**Directions**
Begin at the line below that has "Ok (hostString, port)" and stop after the line that has "host, port)] *)". Please restate only those lines, word for word.

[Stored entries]
(* ===== verification/Net.v ===== *)
(** * Network addresses

    The parts of [pkg/grpc_helpers] that compute: [SplitAddress] and
    [ParseReplicaPorts], with what they use of [net.SplitHostPort] and
    [strconv], and the inverse, [fmt.Sprintf("%s:%d", host, port)]. *)
From Stdlib Require Import ZArith Lia Ascii.
From stdpp Require Import base tactics list gmap strings sets numbers pretty.
From S2P Require Import Prelude Core.

Local Open Scope Z_scope.

(** ** Strings *)

Fixpoint mentions (c : ascii) (s : string) : bool :=
  match s with
  | EmptyString => false
  | String c' s' => bool_decide (c' = c) || mentions c s'
  end.

(** [bytealg.LastIndexByteString], with the two sides: the text before and
    after the last occurrence of [c]. *)
Fixpoint split_last (c : ascii) (s : string) : option (string * string) :=
  match s with
  | EmptyString => None
  | String c' s' =>
      match split_last c s' with
      | Some (a, b) => Some (String c' a, b)
      | None => if decide (c' = c) then Some (EmptyString, s') else None
      end
  end.
(** [bytealg.IndexByteString]: before and after the first occurrence. *)
Fixpoint split_first (c : ascii) (s : string) : option (string * string) :=
  match s with
  | EmptyString => None
  | String c' s' =>
      if decide (c' = c) then Some (EmptyString, s')
      else match split_first c s' with
           | Some (a, b) => Some (String c' a, b)
           | None => None
           end
  end.

(** ** net.SplitHostPort: [None] is an error *)

Definition SplitHostPort (hostport : string) : option (string * string) :=
  match hostport with
  | String "["%char rest =>
      (* an IPv6 literal: the bracket closes right before the last colon *)
      '(host, after) ← split_first "]"%char rest;
      match after with
      | String ":"%char port =>
          if mentions ":"%char port || mentions "["%char (host +:+ after) || mentions "]"%char after
          then None else Some (host, port)
      | _ => None
      end
  | _ =>
      '(host, port) ← split_last ":"%char hostport;
      if mentions ":"%char host || mentions "["%char hostport || mentions "]"%char hostport
      then None else Some (host, port)
  end.

(** [SplitAddress]: errors are fatal. *)
Definition SplitAddress (address : string) : outcome (string * Z) :=
  match SplitHostPort address with
  | None => Fatal
  | Some (hostString, portString) =>
      match Atoi portString with
      | None => Fatal
      | Some port => Ok (hostString, port)
      end
  end.

Fixpoint ParseReplicaPorts (replicas : list string) : outcome (list Z) :=
  match replicas with
  | [] => Ok []
  | a :: rest =>
      hp ← SplitAddress a;
      l ← ParseReplicaPorts rest;
      Ok ((hp : string * Z).2 :: l)
  end.

(** [fmt.Sprintf("%s:%d", host, port)] *)
Definition host_port (host : string) (port : Z) : string := (host +:+ ":" +:+ Itoa port)%string.

(** ** Decimal numbers *)

Lemma digit_value_pretty n : (n < 10)%N -> digit_value (pretty_N_char n) = Some (Z.of_N n).
Proof.
  intros Hn. assert (Hc : n ∈ [0; 1; 2; 3; 4; 5; 6; 7; 8; 9]%N) by (rewrite !elem_of_cons; lia).
  rewrite !elem_of_cons, elem_of_nil in Hc. by destruct_or!; subst.
Qed.

Lemma digits_value_pretty x s : digits_value (pretty_N_go x s) 0 = digits_value s (Z.of_N x).
Proof.
  revert s. induction (N.lt_wf_0 x) as [x _ IH]; intros s.
  destruct (decide (x = 0)%N) as [->|Hx]; [by rewrite pretty_N_go_0|].
  rewrite pretty_N_go_step by lia. rewrite IH by (apply N.div_lt; lia).
  cbn [digits_value]. rewrite digit_value_pretty by (apply N.mod_lt; lia). simpl. f_equal.
  pose proof (N.div_mod x 10 ltac:(lia)). lia.
Qed.

(** A decimal number is not empty and has neither sign nor separator. *)
Lemma pretty_N_char_digit n : (n < 10)%N ->
  pretty_N_char n ∈ ["0"; "1"; "2"; "3"; "4"; "5"; "6"; "7"; "8"; "9"]%char.
Proof.
  intros Hn. assert (Hc : n ∈ [0; 1; 2; 3; 4; 5; 6; 7; 8; 9]%N) by (rewrite !elem_of_cons; lia).
  rewrite !elem_of_cons, elem_of_nil in Hc. rewrite !elem_of_cons.
  destruct_or!; subst; auto 12.
Qed.

Fixpoint all_digits (s : string) : Prop :=
  match s with
  | EmptyString => True
  | String c s' => c ∈ ["0"; "1"; "2"; "3"; "4"; "5"; "6"; "7"; "8"; "9"]%char /\ all_digits s'
  end.
Lemma all_digits_pretty x s : all_digits s -> all_digits (pretty_N_go x s).
Proof.
  revert s. induction (N.lt_wf_0 x) as [x _ IH]; intros s Hs.
  destruct (decide (x = 0)%N) as [->|Hx]; [by rewrite pretty_N_go_0|].
  rewrite pretty_N_go_step by lia. apply IH; [apply N.div_lt; lia|].
  split; [apply pretty_N_char_digit, N.mod_lt; lia|done].
Qed.
Lemma pretty_N_go_nonempty x s : (x ≠ 0)%N \/ s ≠ EmptyString -> pretty_N_go x s ≠ EmptyString.
Proof.
  revert s. induction (N.lt_wf_0 x) as [x _ IH]; intros s Hs.
  destruct (decide (x = 0)%N) as [->|Hx]; [rewrite pretty_N_go_0; destruct Hs; done|].
  rewrite pretty_N_go_step by lia. apply IH; [apply N.div_lt; lia|by right].
Qed.

Lemma Itoa_digits z : 0 <= z -> all_digits (Itoa z) /\ Itoa z ≠ EmptyString /\
  digits_value (Itoa z) 0 = Some z.
Proof.
  intros Hz. destruct z as [|p|p]; [|change (Itoa (Zpos p)) with (pretty_N_go (Npos p) EmptyString)|lia].
  { split; [split; [by left|done]|]. done. }
  split; [by apply all_digits_pretty|]. split; [apply pretty_N_go_nonempty; by left|].
  by rewrite digits_value_pretty.
Qed.

Lemma all_digits_mentions c s :
  all_digits s -> c ∉ ["0"; "1"; "2"; "3"; "4"; "5"; "6"; "7"; "8"; "9"]%char -> mentions c s = false.
Proof.
  intros Hs Hc. induction s as [|c' s IH]; [done|]. destruct Hs as [Hd Hs]. simpl.
  rewrite IH by done. rewrite orb_false_r. apply bool_decide_eq_false. by intros ->.
Qed.

Lemma Atoi_Itoa z : 0 <= z < 2 ^ 63 -> Atoi (Itoa z) = Some z.
Proof.
  intros Hz. destruct (Itoa_digits z) as (Hd&Hne&Hv); [lia|]. unfold Atoi.
  destruct (Itoa z) as [|c s]; [done|]. destruct Hd as [Hc _].
  assert (Hnc : c ≠ "-"%char /\ c ≠ "+"%char).
  { rewrite !elem_of_cons, elem_of_nil in Hc. by destruct_or!; subst. }
  rewrite !decide_False by tauto. unfold unsigned_value. rewrite Hv. cbn.
  rewrite decide_True; [done|]. unfold is_i64. lia.
Qed.

(** ** The round trip *)

Lemma mentions_app c a b : mentions c (a +:+ b) = mentions c a || mentions c b.
Proof. induction a as [|c' a IH]; [done|]. simpl. by rewrite IH, orb_assoc. Qed.

Lemma split_last_none c s : mentions c s = false -> split_last c s = None.
Proof.
  induction s as [|c' s IH]; [done|]. simpl. rewrite orb_false_iff, bool_decide_eq_false.
  intros [Hc Hs]. rewrite IH by done. by rewrite decide_False.
Qed.
Lemma split_last_app c a b :
  mentions c b = false -> split_last c (a +:+ String c b) = Some (a, b).
Proof.
  intros Hb. induction a as [|c' a IH]; simpl; [|by rewrite IH].
  rewrite split_last_none by done. by rewrite decide_True.
Qed.

(** A host name or an IPv4 address. *)
Definition plain_host (h : string) : bool :=
  negb (mentions ":"%char h || mentions "["%char h || mentions "]"%char h).

Lemma SplitHostPort_plain h p :
  plain_host h = true ->
  mentions ":"%char p = false -> mentions "["%char p = false -> mentions "]"%char p = false ->
  SplitHostPort (h +:+ ":" +:+ p) = Some (h, p).
Proof.
  unfold plain_host. rewrite negb_true_iff, !orb_false_iff. intros [[H1 H2] H3] P1 P2 P3.
  assert (Hs : split_last ":"%char (h +:+ ":" +:+ p) = Some (h, p)) by (by apply split_last_app).
  assert (Hm1 : mentions "["%char (h +:+ ":" +:+ p) = false)
    by (by rewrite mentions_app, H2; simpl).
  assert (Hm2 : mentions "]"%char (h +:+ ":" +:+ p) = false)
    by (by rewrite mentions_app, H3; simpl).
  unfold SplitHostPort. destruct (h +:+ ":" +:+ p) as [|c s] eqn:E; [done|].
  assert (Hc : c ≠ "["%char).
  { intros ->. discriminate Hm1. }
  assert (Hgen : ('(host, port) ← split_last ":"%char (String c s);
    if mentions ":"%char host || mentions "["%char (String c s) || mentions "]"%char (String c s)
    then None else Some (host, port)) = Some (h, p)).
  { rewrite Hs. cbn [mbind option_bind]. by rewrite H1, Hm1, Hm2. }
  destruct c as [[] [] [] [] [] [] [] []]; try exact Hgen; by destruct Hc.
Qed.

Lemma SplitAddress_host_port h p :
  plain_host h = true -> 0 <= p < 2 ^ 63 -> SplitAddress (host_port h p) = Ok (h, p).
Proof.
  intros Hh Hp. destruct (Itoa_digits p) as (Hd&_&_); [lia|].
  unfold SplitAddress, host_port. rewrite SplitHostPort_plain; try done.
  2-4: apply all_digits_mentions; [done|]; rewrite !not_elem_of_cons; split_and!; try done;
       apply not_elem_of_nil.
  by rewrite Atoi_Itoa.
Qed.

Lemma host_port_inj h h' p p' :
  plain_host h = true -> plain_host h' = true -> 0 <= p < 2 ^ 63 -> 0 <= p' < 2 ^ 63 ->
  host_port h p = host_port h' p' -> h = h' /\ p = p'.
Proof.
  intros Hh Hh' Hp Hp' E.
  pose proof (SplitAddress_host_port h p Hh Hp) as H1.
  rewrite E, (SplitAddress_host_port h' p' Hh' Hp') in H1. by injection H1.
Qed.

(** Addresses survive the way through their text.  Splitting the text of any
    host without colon and bracket (a name or an IPv4 address) and any port
    gives them back, so that distinct addresses have distinct texts, and the
    identifiers of the replicas of a control plane are their ports, in order. *)
Theorem SplitAddress_roundtrip (l : list (string * Z)) :
  Forall (fun hp => plain_host hp.1 = true /\ 0 <= hp.2 < 2 ^ 63) l ->
  Forall (fun hp => SplitAddress (host_port hp.1 hp.2) = Ok hp) l /\
  ParseReplicaPorts ((fun hp => host_port hp.1 hp.2) <$> l) = Ok l.*2 /\
  (NoDup l -> NoDup ((fun hp => host_port hp.1 hp.2) <$> l)).
Proof.
  intros Hl. split_and!.
  - eapply list.Forall_impl; [exact Hl|]. intros [h p] [Hh Hp]. by apply SplitAddress_host_port.
  - induction Hl as [|[h p] l [Hh Hp] _ IH]; [done|]. simpl in Hh, Hp.
    cbn [fmap list_fmap ParseReplicaPorts fst snd]. rewrite SplitAddress_host_port by done.
    cbn [mbind outcome_bind]. change (list_fmap _ _ ?f l) with (f <$> l). rewrite IH. done.
  - induction Hl as [|[h p] l [Hh Hp] Hl IH]; intros Hn; [constructor|].
    apply list.NoDup_cons in Hn as [Hx Hn]. cbn [fmap list_fmap]. apply list.NoDup_cons.
    split; [|by apply IH]. intros (hp'&E&Hin)%list_elem_of_fmap. apply Hx.
    rewrite list.Forall_forall in Hl. destruct (Hl hp' Hin) as [Hh' Hp'].
    apply host_port_inj in E as [E1 E2]; try done. simpl in E1, E2. subst. by destruct hp'.
Qed.

Lemma SplitAddress_roundtrip_witness :
  SplitAddress "10.0.1.2:9091" = Ok ("10.0.1.2", 9091) /\
  ParseReplicaPorts ["10.0.1.2:9091"; "cp-3:9093"] = Ok [9091; 9093].
Proof.
  pose proof (SplitAddress_roundtrip [("10.0.1.2", 9091); ("cp-3", 9093)]) as H.
  destruct H as (H1&H2&_).
  { apply list.Forall_cons. split; [split; [reflexivity|simpl; lia]|].
    apply list.Forall_cons. split; [split; [reflexivity|simpl; lia]|]. constructor. }
  apply list.Forall_cons in H1 as [H1 _]. split; [exact H1|exact H2].
Defined.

**Solution below**
      | Some port => Ok (hostString, port)
      end
  end.

Fixpoint ParseReplicaPorts (replicas : list string) : outcome (list Z) :=
  match replicas with
  | [] => Ok []
  | a :: rest =>
      hp ← SplitAddress a;
      l ← ParseReplicaPorts rest;
      Ok ((hp : string * Z).2 :: l)
  end.

(** [fmt.Sprintf("%s:%d", host, port)] *)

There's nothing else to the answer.